_TASK OBJECTIVE:_ For the entries below, the expected answer is the line with "if id =? 100001", the line with "loader_add_server first_byte_hash hu", and every line between them, exactly as written, and nothing more.

_EXTRACTED RECORDS:_
+--
(** What the copy loop of a removal maintains: the departing server, at
    [p], keeps the keys of [t0]; the neighbour, at [next], holds nothing
    but the keys of [x0] and copied ones. *)
Definition copying (lb0 lb : load_balancer) (p next : server_ptr)
    (t0 x0 : server) : Prop :=
  only_changed lb0 lb p next
  ∧ ∃ t x, deref (mem lb) p = Some t ∧ wf_server hash_string t
      ∧ original_server t = None
      ∧ size (local_db t) = size (local_db t0)
      ∧ (∀ k, k ∈ get_all_keys t0 → k ∈ get_all_keys t)
      ∧ deref (mem lb) next = Some x ∧ wf_server hash_string x
      ∧ original_server x = None
      ∧ task_queue x = task_queue x0
      ∧ (∀ k, k ∈ get_all_keys x → k ∈ get_all_keys x0 ∨ k ∈ get_all_keys t0).

End Copying.

(** Two states of one server. *)
Definition same_identity (s s' : server) : Prop :=
  server_id s' = server_id s ∧ hash s' = hash s
  ∧ original_server s' = original_server s.

(** Hash and id of the server a pointer designates. *)
Definition key_at (h : heap) (p : server_ptr) : option (Z * Z) :=
  (λ s, (hash s, server_id s)) <$> deref h p.

(** What the ring reads of a server: its hash, its id, its original. *)
Definition identity (s : server) : Z * Z * option server_ptr :=
  (hash s, server_id s, original_server s).

(** Two memories whose servers have the same identities. *)
Definition same_ids (h h' : heap) : Prop :=
  ∀ p, identity <$> deref h' p = identity <$> deref h p.

(** Two states with the same ring array over servers of the same
    identities. *)
Definition same_entries (lb lb' : load_balancer) : Prop :=
  servers lb' = servers lb ∧ nr_servers lb' = nr_servers lb
  ∧ max_servers lb' = max_servers lb ∧ enable_vnodes lb' = enable_vnodes lb
  ∧ same_ids (mem lb) (mem lb').

(** ** Concrete balancers

    The hash functions are injected; the runs below use two simple ones. *)

(** A string hash: the code of the first byte. *)
Definition first_byte_hash (s : string) : Z :=
  match s with
  | EmptyString => 0
  | String a _ => Z.of_N (Ascii.N_of_ascii a)
  end.

(** An integer hash: the identity. *)
Definition identity_hash (id : Z) : Z := id.

(** An integer hash given by a table, for a ring of three servers with
    their replicas. *)
Definition table_hash (id : Z) : Z :=
  if id =? 100001 then 10 else if id =? 2 then 20 else if id =? 1 then 30
  else if id =? 3 then 40 else if id =? 200001 then 50
  else if id =? 100003 then 60 else if id =? 100002 then 70
  else if id =? 200002 then 80 else 90.

Definition add_server (hu : Z → Z) (id : Z) (lb : load_balancer) : option load_balancer :=
  loader_add_server first_byte_hash hu lb id 2.

Definition remove_server (id : Z) (lb : load_balancer) : option load_balancer :=
  loader_remove_server first_byte_hash lb id.

Definition forward (hu : Z → Z) (t : request_type) (name content : string)
    (lb : load_balancer) : option (load_balancer * response) :=
  loader_forward_request first_byte_hash hu lb (mk_request t name content).

(** Two servers, the second with hash 0. *)
Definition ring_5_0 : option load_balancer :=
  add_server identity_hash 5 (init_load_balancer 8 false) ≫= add_server identity_hash 0.

(** One server whose hash is the hash of the document "d". *)
Definition ring_100 : option load_balancer :=
  add_server identity_hash 100 (init_load_balancer 8 false).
+--
_SOLUTION FOR THIS TASK:_
  if id =? 100001 then 10 else if id =? 2 then 20 else if id =? 1 then 30
  else if id =? 3 then 40 else if id =? 200001 then 50
  else if id =? 100003 then 60 else if id =? 100002 then 70
  else if id =? 200002 then 80 else 90.

Definition add_server (hu : Z → Z) (id : Z) (lb : load_balancer) : option load_balancer :=
  loader_add_server first_byte_hash hu lb id 2.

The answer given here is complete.